Enhanced directional cell migration induced by vaccinia virus on a microfluidic-based multi-shear cell migration assay platform.

Virus-induced cell migration plays important roles in the direct and rapid spread of virus particles. As cell migration is also regulated by shear stress, it is necessary to explore the cell migration behavior influenced by multiple factors including a virus and shear stress. In this report, a three-layer microfluidic chip with symmetric channels was designed and fabricated to investigate vaccinia virus-induced cell migration in different shear stress environments. Regular "exclusion zones" without cell damage were formed by microvalves. The results showed that infected cells were more elongated and tended to migrate along the flow direction compared to the random cell migration under static conditions. Meanwhile, shear stress enhanced the natural directional persistence and accelerated the velocity of infected cell migration. Moreover, reduced peripheral lamellae and the axial lamella being confined to the flow direction were responsible for the increased directionality of cell migration under shear stress.
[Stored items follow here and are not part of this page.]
(* ===== verification/GoText.v ===== *)
(** * Texts

    Valid UTF-8 strings as sequences of encoded code points, and that trimming the
    spaces of a text yields a text: what the profiles rely on when they store what
    they normalized. *)

From S2P Require Import Prelude GoStrings GoUnicode.
Local Open Scope Z_scope.

(** ** Encoded code points *)

(** The bytes of one code point. *)
Definition rune_bytes (p : bytes) : bool :=
  match p with
  | x :: rest => let '(r, size) := decode_rune x rest in (size =? length p)%nat && negb ((r =? RuneError) && (size =? 1)%nat)
  | [] => false
  end.
Definition rune_of (p : bytes) : Z := match p with x :: rest => (decode_rune x rest).1 | [] => RuneError end.

Lemma decode_rune_size x rest : (1 <= (decode_rune x rest).2 <= S (length rest))%nat.
Proof. unfold decode_rune. destruct rest as [|y [|z [|w rest]]]; repeat case_match; cbn; lia. Qed.

(** What follows a code point does not matter. *)
Lemma decode_rune_app x rest l : rune_bytes (x :: rest) = true -> decode_rune x (rest ++ l) = decode_rune x rest.
Proof.
  unfold rune_bytes, decode_rune. destruct (x <? 128) eqn:Hx; [done|]. destruct rest as [|y [|z [|w [|v rest]]]]; cbn [app length].
  - intros H. by rewrite andb_false_r in H.
  - destruct (between 194 x 223); [by destruct (continuation y)|]. intros H. by rewrite andb_false_r in H.
  - destruct (between 194 x 223); [destruct (continuation y); done|]. destruct (between 224 x 239); [by destruct (_ && _)|]. intros H. by rewrite andb_false_r in H.
  - destruct (between 194 x 223); [destruct (continuation y); done|]. destruct (between 224 x 239); [destruct (_ && _); done|]. by destruct (_ && _).
  - destruct (between 194 x 223); [destruct (continuation y); done|]. destruct (between 224 x 239); [destruct (_ && _); done|]. destruct (_ && _); done.
Qed.

Lemma decode_rune_take x rest r size : decode_rune x rest = (r, size) -> r <> RuneError \/ size <> 1%nat -> rune_bytes (take size (x :: rest)) = true.
Proof.
  intros Hd Hne. unfold decode_rune in Hd. destruct (x <? 128) eqn:Hx.
  { injection Hd as <- <-. cbn [take]. unfold rune_bytes, decode_rune. rewrite take_0, Hx. apply andb_true_iff. split; [done|]. apply negb_true_iff, andb_false_iff. left. unfold RuneError. lia. }
  destruct rest as [|y [|z [|w rest]]]; repeat case_match; injection Hd as <- <-; try (by destruct Hne); cbn [take]; rewrite ?take_0; unfold rune_bytes, decode_rune;
    repeat match goal with H : ?b = _ |- context [?b] => rewrite H end; by rewrite andb_false_r.
Qed.

(** Only the first byte of a code point is not a continuation. *)
Lemma rune_bytes_shape x rest : rune_bytes (x :: rest) = true -> continuation x = false /\ Forall (fun y => continuation y = true) rest.
Proof.
  unfold rune_bytes, decode_rune, continuation, between. intros H. destruct (Z.ltb_spec x 128) as [Hx|Hx].
  - destruct rest as [|y rest]; [split; [lia|constructor]|]. cbn in H. done.
  - destruct rest as [|y [|z [|w [|v rest]]]]; repeat case_match; cbn [length Nat.eqb andb negb] in H; try done; try (rewrite andb_false_r in H; done);
      try (cbn in H; done); rewrite ?Forall_cons; split_and!; try (by apply Forall_nil_2); unfold between in *; try lia;
      repeat match goal with H : (_, _) = (_, _) |- _ => injection H as <- <- end; try (cbn in H; lia).
Qed.

(** ** Texts *)

Inductive text : bytes -> Prop :=
| text_nil : text []
| text_cons p l : rune_bytes p = true -> text l -> text (p ++ l).

Lemma text_app a b : text a -> text b -> text (a ++ b).
Proof. intros Ha Hb. induction Ha as [|p l Hp _ IH]; [done|]. rewrite <- app_assoc. by constructor. Qed.
Lemma text_rune p : rune_bytes p = true -> text p.
Proof. intros Hp. rewrite <- (app_nil_r p). by repeat constructor. Qed.

Lemma decode_runes_fuel fuel fuel' l : (length l <= fuel)%nat -> (length l <= fuel')%nat -> decode_runes fuel l = decode_runes fuel' l.
Proof.
  revert fuel' l. induction fuel as [|fuel IH]; intros fuel' l Hf Hf'; [destruct l; [by destruct fuel'|cbn in Hf; lia]|].
  destruct l as [|x rest]; [by destruct fuel'|]. destruct fuel' as [|fuel']; [cbn in Hf'; lia|]. cbn [decode_runes]. destruct (decode_rune x rest) as [r size] eqn:Hd.
  pose proof (decode_rune_size x rest) as Hs. rewrite Hd in Hs. cbn [snd length] in *. f_equal. apply IH; rewrite length_drop; cbn [length]; lia.
Qed.

Lemma sized_runes_cons p l : rune_bytes p = true -> sized_runes (p ++ l) = (rune_of p, length p) :: sized_runes l.
Proof.
  intros Hp. destruct p as [|x rest]; [done|]. unfold sized_runes, rune_of. cbn [app length decode_runes]. rewrite (decode_rune_app x rest l Hp). pose proof Hp as Hsize. unfold rune_bytes in Hsize.
  destruct (decode_rune x rest) as [r size]. apply andb_true_iff in Hsize as [Hsize%Nat.eqb_eq _]. cbn [length] in Hsize. rewrite Hsize. cbn [fst]. f_equal.
  cbn [drop]. rewrite drop_app_length. apply decode_runes_fuel; [rewrite length_app; lia|done].
Qed.

Lemma sized_runes_app a b : text a -> sized_runes (a ++ b) = sized_runes a ++ sized_runes b.
Proof. induction 1 as [|p l Hp _ IH]; [done|]. rewrite <- app_assoc. rewrite (sized_runes_cons p (l ++ b)), (sized_runes_cons p l), IH by done. done. Qed.
Lemma runes_app a b : text a -> runes (a ++ b) = runes a ++ runes b.
Proof. intros Ha. unfold runes. by rewrite sized_runes_app, fmap_app. Qed.

Lemma utf8_Valid_text l : utf8_Valid l = true <-> text l.
Proof.
  split.
  - remember (length l) as n eqn:Hn. revert l Hn. induction n as [n IH] using lt_wf_ind. intros l Hn Hv. destruct l as [|x rest]; [constructor|].
    destruct (decode_rune x rest) as [r size] eqn:Hd. pose proof (decode_rune_size x rest) as Hs. rewrite Hd in Hs. cbn [snd] in Hs.
    unfold utf8_Valid, sized_runes in Hv. cbn [length decode_runes] in Hv. rewrite Hd in Hv. cbn [forallb fst snd] in Hv. apply andb_true_iff in Hv as [Hr Hv].
    rewrite <- (take_drop size (x :: rest)). constructor.
    + eapply decode_rune_take; [exact Hd|]. apply negb_true_iff, andb_false_iff in Hr as [Hr|Hr]; [left; lia|right]. by apply Nat.eqb_neq in Hr.
    + eapply (IH (length (drop size (x :: rest)))); [rewrite length_drop; cbn [length] in *; lia|done|]. unfold utf8_Valid, sized_runes.
      rewrite (decode_runes_fuel _ (length rest)) by (rewrite length_drop; cbn [length]; lia). done.
  - induction 1 as [|p l Hp _ IH]; [done|]. unfold utf8_Valid in *. rewrite sized_runes_cons by done. cbn [forallb fst snd]. rewrite IH, andb_true_r.
    destruct p as [|x rest]; [done|]. unfold rune_bytes in Hp. unfold rune_of. destruct (decode_rune x rest) as [r size]. apply andb_true_iff in Hp as [Hs%Nat.eqb_eq Hp]. cbn [fst]. by rewrite <- Hs.
Qed.

(** The first code point of a text is determined by its first byte. *)
Lemma text_strip_front q l : rune_bytes q = true -> text (q ++ l) -> text l.
Proof.
  intros Hq Ht. remember (q ++ l) as m eqn:Hm. destruct Ht as [|p l' Hp Ht]; [by destruct q|].
  destruct p as [|x p]; [done|]. destruct q as [|y q]; [done|]. injection Hm as <- Hm.
  destruct (rune_bytes_shape _ _ Hp) as [_ Cp], (rune_bytes_shape _ _ Hq) as [_ Cq].
  assert (length p = length q) as Hl.
  { unfold rune_bytes in Hp, Hq. rewrite <- (decode_rune_app x p l' Hp), Hm in Hp. rewrite <- (decode_rune_app x q l Hq) in Hq.
    destruct (decode_rune x (q ++ l)) as [r size]. apply andb_true_iff in Hp as [Hp%Nat.eqb_eq _], Hq as [Hq%Nat.eqb_eq _]. cbn [length] in *. lia. }
  apply app_inj_1 in Hm as [_ <-]; done.
Qed.

(** The last code point of a text starts at its last byte that is not a continuation. *)
Lemma text_strip_back q l : rune_bytes q = true -> text (l ++ q) -> text l.
Proof.
  intros Hq Ht. remember (l ++ q) as m eqn:Hm. revert l Hm. induction Ht as [|p l' Hp Ht IH]; intros l Hm; [by destruct l; [constructor|]|].
  destruct (decide (length p <= length l)%nat) as [Hle|Hgt].
  - assert (exists l0, l = p ++ l0) as [l0 ->] by (exists (drop (length p) l); rewrite <- (take_drop (length p) l) at 1; f_equal; apply (f_equal (take (length p))) in Hm;
      rewrite take_app_length, take_app_le in Hm by done; done).
    rewrite <- app_assoc in Hm. apply app_inv_head in Hm. constructor; [done|]. by apply IH.
  - destruct l as [|x l]; [constructor|]. exfalso. destruct q as [|y q]; [done|]. destruct p as [|x' p]; [done|]. injection Hm as <- Hm.
    destruct (rune_bytes_shape _ _ Hp) as [_ Cp], (rune_bytes_shape _ _ Hq) as [Cy _].
    assert ((p ++ l') !! length l = Some y) as Hy by (rewrite Hm, lookup_app_r, Nat.sub_diag by lia; done).
    rewrite lookup_app_l in Hy by (cbn [length] in Hgt; lia). rewrite Forall_forall in Cp. apply list_elem_of_lookup_2, Cp in Hy. congruence.
Qed.

(** ** Trimming *)

Lemma spaces_are_runes p : p ∈ spaces -> rune_bytes p = true /\ IsSpace (rune_of p) = true.
Proof.
  intros Hp. assert (forallb (fun p => rune_bytes p && IsSpace (rune_of p)) spaces = true) as Hall by (vm_compute; reflexivity).
  rewrite forallb_forall in Hall. apply list_elem_of_In, Hall, andb_true_iff in Hp. done.
Qed.

(** A text of spaces. *)
Definition blank (l : bytes) : Prop := text l /\ Forall (fun r => IsSpace r = true) (runes l).

Lemma blank_nil : blank [].
Proof. split; constructor. Qed.
Lemma blank_space p : p ∈ spaces -> blank p.
Proof.
  intros [Hp Hs]%spaces_are_runes. split; [by apply text_rune|]. rewrite <- (app_nil_r p). unfold runes. rewrite sized_runes_cons by done. by repeat constructor.
Qed.
Lemma blank_app a b : blank a -> blank b -> blank (a ++ b).
Proof. intros [Ta Sa] [Tb Sb]. split; [by apply text_app|]. rewrite runes_app by done. by apply Forall_app. Qed.

Lemma trim_front fuel l : text l -> exists a, l = a ++ trim_patterns spaces fuel l /\ blank a /\ text (trim_patterns spaces fuel l).
Proof.
  revert l. induction fuel as [|fuel IH]; intros l Hl; cbn [trim_patterns]; [exists []; split_and!; [done|apply blank_nil|done]|].
  destruct (strip_any spaces l) as [rest|] eqn:Hs; [|exists []; split_and!; [done|apply blank_nil|done]].
  apply strip_any_Some in Hs as (p & Hp & ->). destruct (IH rest) as (a & Ha & Hb & Ht); [by eapply text_strip_front; [apply spaces_are_runes|]|].
  exists (p ++ a). split_and!; [by rewrite <- app_assoc, <- Ha|by apply blank_app; [apply blank_space|]|done].
Qed.

Lemma trim_back fuel l : text l -> exists b, l = rev (trim_patterns (@rev Z <$> spaces) fuel (rev l)) ++ b /\ blank b /\ text (rev (trim_patterns (@rev Z <$> spaces) fuel (rev l))).
Proof.
  revert l. induction fuel as [|fuel IH]; intros l Hl; cbn [trim_patterns]; [exists []; rewrite rev_involutive, app_nil_r; split_and!; [done|apply blank_nil|done]|].
  destruct (strip_any (@rev Z <$> spaces) (rev l)) as [rest|] eqn:Hs; [|exists []; rewrite rev_involutive, app_nil_r; split_and!; [done|apply blank_nil|done]].
  apply strip_any_Some in Hs as (q & (p & -> & Hp)%list_elem_of_fmap & He). apply (f_equal (@rev Z)) in He. rewrite rev_involutive, rev_app_distr, rev_involutive in He. subst l.
  destruct (IH (rev rest)) as (b & Hb & Hbl & Ht); [by eapply text_strip_back; [apply spaces_are_runes|]|]. rewrite rev_involutive in *.
  exists (b ++ p). split_and!; [by rewrite app_assoc, <- Hb|by apply blank_app; [|apply blank_space]|done].
Qed.

(** Trimming a text removes spaces and leaves a text. *)
Lemma TrimSpace_text l : text l -> exists a b, l = a ++ TrimSpace l ++ b /\ blank a /\ blank b /\ text (TrimSpace l).
Proof.
  intros Hl. destruct (trim_front (length l) l Hl) as (a & Ha & Hab & Ht). unfold TrimSpace, trim_left. set (m := trim_patterns spaces (length l) l) in *.
  destruct (trim_back (length (rev m)) m Ht) as (b & Hb & Hbb & Ht'). exists a, b. split_and!; [by rewrite <- Hb|done|done|done].
Qed.

Lemma strip_any_None pats l : strip_any pats l = None <-> forall p r, p ∈ pats -> l <> p ++ r.
Proof.
  induction pats as [|q pats IH]; cbn [strip_any]; [split; [intros _ p r ?%elem_of_nil; done|done]|]. destruct (strip_prefix q l) as [rest|] eqn:Hq.
  - apply strip_prefix_Some in Hq. split; [done|]. intros Hn. by destruct (Hn q rest (list_elem_of_here _ _)).
  - rewrite IH. split; [|intros Hn p r Hp; apply Hn; by right]. intros Hn p r [->|Hp]%elem_of_cons; [|by apply Hn].
    intros He. apply strip_prefix_Some in He. congruence.
Qed.

Lemma trim_left_stuck pats l : strip_any pats l = None -> trim_left pats l = l.
Proof. intros Hn. unfold trim_left. destruct (length l); cbn [trim_patterns]; [done|]. by rewrite Hn. Qed.

Lemma spaces_not_empty : Forall (fun p => p <> []) spaces /\ Forall (fun p => p <> []) (@rev Z <$> spaces).
Proof.
  assert (Forall (fun p => p <> []) spaces) as Hs by (apply Forall_forall; intros p [Hp _]%spaces_are_runes; by destruct p). split; [done|].
  apply Forall_fmap. eapply Forall_impl; [exact Hs|]. intros p Hp He. apply (f_equal (@rev Z)) in He. by rewrite rev_involutive in He.
Qed.

(** Trimming is done at once. *)
Lemma TrimSpace_idempotent l : TrimSpace (TrimSpace l) = TrimSpace l.
Proof.
  destruct spaces_not_empty as [Hne Hne']. set (s := trim_left spaces l). assert (strip_any spaces s = None) as Hs by (by apply trim_patterns_done).
  set (u := trim_left (@rev Z <$> spaces) (rev s)). assert (strip_any (@rev Z <$> spaces) u = None) as Hu by (by apply trim_patterns_done).
  change (TrimSpace l) with (rev u). unfold TrimSpace. rewrite (trim_left_stuck spaces (rev u)); [|].
  - rewrite rev_involutive. by rewrite trim_left_stuck.
  - destruct (trim_left_suffix (@rev Z <$> spaces) (rev s)) as [b Hb]. change (trim_left (@rev Z <$> spaces) (rev s)) with u in Hb. apply (f_equal (@rev Z)) in Hb. rewrite rev_involutive, rev_app_distr in Hb.
    rewrite strip_any_None in *. intros p r Hp He. apply (Hs p (r ++ rev b) Hp). by rewrite Hb, He, app_assoc.
Qed.

(** The number of code points. *)
Lemma utf8_RuneCount_text a b : text a -> utf8_RuneCount (a ++ b) = utf8_RuneCount a + utf8_RuneCount b.
Proof. intros Ha. unfold utf8_RuneCount. rewrite sized_runes_app, len_app by done. done. Qed.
Interestingly, in the presence of shear stress, the Golgi complex reoriented and relocated behind the nucleus and aligned to the flow direction in infected migratory cells accompanied by the rearrangement of the cytoskeleton. Our report reveals the cell migration behavior in the multi-environment of virus infection and shear stress based on the microfluidic cell migration assay platform. It helps us to deeply understand the interactions between the virus, host cells, and surrounding microenvironment.